Para treino seco na modalidade Skeet, as fitas (duas) podem ser colocada de fora a fora na parede (ideal é que tenham pelo menos 300 cm de comprimento). Uma deve ser fixada na altura de lançamento da casa alta e outra na altura da casa baixa. Os Xs devem ser colocados nos pontos de quebra de single e de double.

Para quem deseja algo mais dinâmico, existem equipamentos que simulam o lançamento de pratos por meio do uso de filmes projetados em uma tela, por meio de um data show, como um vídeo game. Um exemplo é o DryFire (https://wordcraft.com/dryfire) fabricado pela Wordcraft. Entre diferentes modelos, o mais completo simula várias disciplinas de tiro ao voo e fornece resultados de cada tiro quanto à posição da dispersão de chumbos e a distância em relação ao ponto de quebra do prato. O custo do parelho gira entorno de R$8.500,00, na Inglaterra.

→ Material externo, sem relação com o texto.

(** * Grain workspace export: a shallow embedding of [grain_api_wrapper.py]

    The script lists the recordings of a workspace page by page, fetches
    each recording that is not yet on disk, writes it as a JSON artifact
    below [recordings/YYYY/MM/DD/] and keeps a checkpoint file
    [.cursor_state.json] with the pagination cursor.

    Conventions of the embedding.
    - A Python [str] is a [string]; a character stands for the code point
      of the same number (U+0000 to U+00FF), and the character classes of
      [str.isalnum], [str.isspace] and [str.lower] are written out for that
      range.  The sanitizer of titles is also given on lists of code
      points, for titles beyond that range.
    - A value decoded from JSON is a [json]; [JNull] is Python's [None].
      Numbers are integers.
    - Code that can raise returns an [outcome]; the file system and the
      output stream are an explicit [world], threaded through a reader,
      state and exception monad [M].
    - The remote API, the environment variable, the clock, the operator's
      answer and the refusals of the operating system are an [env] of
      oracles; so are [datetime.fromisoformat] and Python's [repr] of lists
      and dicts.
    - The [while True] of [process_all_recordings] runs on fuel; a loop
      that runs out of it ends in [Timeout], which no handler catches. *)

From Stdlib Require Import String Ascii ZArith NArith List Lia Bool.
From stdpp Require Import base gmap strings pretty list.

Set Warnings "-register-all".
Open Scope string_scope.

(** ** Python's [str] methods used by the script *)

Module PyStr.

Definition code (c : ascii) : N := N_of_ascii c.

Definition between (lo hi : N) (c : ascii) : bool :=
  ((lo <=? code c) && (code c <=? hi))%N.

Definition is_code (n : N) (c : ascii) : bool := (code c =? n)%N.

(** [A-Za-z0-9] *)
Definition ascii_alnum (c : ascii) : bool :=
  between 48 57 c || between 65 90 c || between 97 122 c.

(** The alphanumeric code points of U+0080..U+00FF: letters, the
    superscript digits and the vulgar fractions. *)
Definition latin1_alnum (c : ascii) : bool :=
  is_code 170 c || is_code 181 c || is_code 186 c
  || between 178 179 c || is_code 185 c || between 188 190 c
  || between 192 214 c || between 216 246 c || between 248 255 c.

(** [c.isalnum()] for a one-character string *)
Definition isalnum (c : ascii) : bool := ascii_alnum c || latin1_alnum c.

Exercitando a concentração e o foco

O primeiro passo para melhorar o lado psicológico do tiro é trabalhar o mindsetcorreto. Retirar pensamentos e mensagens negativas do cérebro faz grande diferença no comportamento do atleta, principalmente sob o estresse de uma competição. Reforçar os bons resultados positivos e melhorar a autoestima são fundamentais. Para quem tem o salutar hábito de anotar seus resultados de treinos e competições em uma planilha, fica mais fácil rever os scores obtidos e colocar metas para serem alcançadas. Trabalhar estes dados ajudam a manter o foco na melhoria de resultados, procurando, sempre, reforçar aspectos positivos. Se o atleta fez uma série boa e a seguinte não foi tão boa, refletir sobre a razão da alternância de resultados é importante, porém o foco principal deve ser dado ao bom resultado — e não ao outro. Procurar manter a mente positiva e focada para as boas sensações decorrentes de bons resultados não pode ser preterida pela sensação de fracasso. A simulação mental de pulverizar os pratos e de terminar uma série perfeita, deve ser preservada na memória, para que sempre esteja disponível quando for necessária. Para isto, treinar a mente é importante. Ao invés de reclamar e se lamentar o prato perdido, é necessário manter viva a imagem e a boa sensação dos outros 24 acertos. Desta maneira, reforça-se o aspecto positivo e não o negativo.

Uma boa preparação física — além de práticas que visem obter maior resistência aeróbica, como caminhadas, corridas e pedaladas de bike, entre outras —, deve abranger os tradicionais exercícios para ganhar e/ou manter massa muscular. Por se tratar de um esporte que pode ser praticado de maneira competitiva por muitos anos, minimizar a perda de massa muscular com a idade é muito importante. Da mesma forma, exercícios que promovam o alongamento muscular devem fazer parte da rotina de treinamentos. O alongamento muscular do tórax e do quadril, por exemplo, é importante para manter boa postura de tiro e facilitar a movimentação lateral (swing). Aliás, manter boa mobilidade de quadril é também fundamental para evitar dores lombares, muito comum em atiradores esportivos.

Por falar em musculatura, nossos olhos possuem músculos que são responsáveis pela sua movimentação. Exercitar estes músculos trazem benefício para a rápida movimentação destes em busca de alvos móveis. Na internet, podem ser obtidos Apps (Eye Exerciser, Apple Store) e kits (Ed Lyons Sports Vision Training Kits:www.ed-lyons.com/eyewear-shop)  que são utilizados para exercitar a movimentação dos olhos e assim ajudar na performance do atleta. 

É evidente que nenhuma das práticas citadas substitui 100% do treinamento real no clube de tiro. Entretanto, a impossibilidade de acesso ao clube não pode ser vista como determinante para perder o foco e a memória muscular do tiro — e muito menos a forma física; se bem que manter o peso durante a quarentena tem sido um hercúleo desafio. Enfim, existem alternativas para manter a chama do tiro esportivo acesa. “Bora” fazer uma limonada!